Michel was speaking at a floating wind industry conference on Montpellier in April.
The draft plan, released in January, foresees an installed capacity of 4.7GW-5.2GW in 2028, with no fixed-foundation projects awarded at all in 2021 and 2022.
In reply, the French wind energy association (FEE) and renewable trade-body SER issued a joint call to increase the targets to at least 1GW of offshore capacity attributed each year, both fixed and floating, up to 2024.
They proposed launching two additional tenders, of 750MW each, for fixed-foundation projects to be awarded in 2021 and 2022.
Three additional tenders amounting to at least 750MW for floating arrays should also be awarded by 2025.
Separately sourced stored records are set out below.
(** X3: a Pattern rule constructs exactly when each of its flags is [i] or
    [l]; its search flags are then IGNORECASE when [i] occurs together with
    LOCALE when [l] does, whatever their order and number; otherwise the
    constructor raises [KeyError] for the first other flag, the one that
    only [i] and [l] come before. *)
Theorem X3_pattern_flags :
  forall (k o d v : string) (f : option string),
    let self := AbstractRule_init k o d v f in
    let known := fun c => Ascii.eqb c "i" || Ascii.eqb c "l" in
    (forallb known (flags self) = true ->
     RegexRule_init k o d v f
     = Ok (RegexRule self
             (Z.lor (if existsb (Ascii.eqb "i") (flags self) then 2 else 0)
                    (if existsb (Ascii.eqb "l") (flags self) then 4 else 0))))
    /\
    (forallb known (flags self) = false ->
     exists pre c post,
       flags self = (pre ++ c :: post)%list /\
       forallb known pre = true /\ known c = false /\
       RegexRule_init k o d v f = Raise (KeyError (String c "")))
    /\
    (forall pre c post,
       flags self = (pre ++ c :: post)%list ->
       forallb known pre = true -> known c = false ->
       RegexRule_init k o d v f = Raise (KeyError (String c ""))).
Proof.
  intros k o d v f self known.
  assert (F : forall pre c post,
             flags self = (pre ++ c :: post)%list ->
             forallb known pre = true -> known c = false ->
             RegexRule_init k o d v f = Raise (KeyError (String c ""))).
  { intros pre c post E Hpre Hc. unfold RegexRule_init. fold self.
    rewrite E, (RegexRule_reFlags_first pre post c Hpre Hc 0). reflexivity. }
  split; [|split].
  - intros H. unfold RegexRule_init. fold self.
    rewrite (RegexRule_reFlags_bits _ H 0). reflexivity.
  - intros H. destruct (first_outside known _ H) as (pre & c & post & E & Hpre & Hc).
    exists pre, c, post. repeat split; auto. exact (F pre c post E Hpre Hc).
  - exact F.
Qed.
From 2025, the volume attributed each year should increase to 1.5GW. Overall, this would boost confirmed offshore capacity to 7.75GW in 2025.
Much now hinges on how far prices fall in the Dunkirk tender, the results of which should be announced this summer.
It is widely expected the winning bid will be under €60/MWh, well below the cap of €70/MWh. If so, the savings should be used to fund additional projects, the industry argued.
Assuming the tender is awarded at €60/MWh, that "would make it possible to finance, at the same price, a new project of more than 1GW, without increasing the budget initially allocated to offshore wind in the PPE", said Olivier Perot, President of FEE.
Michel is receptive, but under pressure from the finance ministry. "I hope the savings made in Dunkirk don't disappear and we can invest part of them in new wind farms," he said.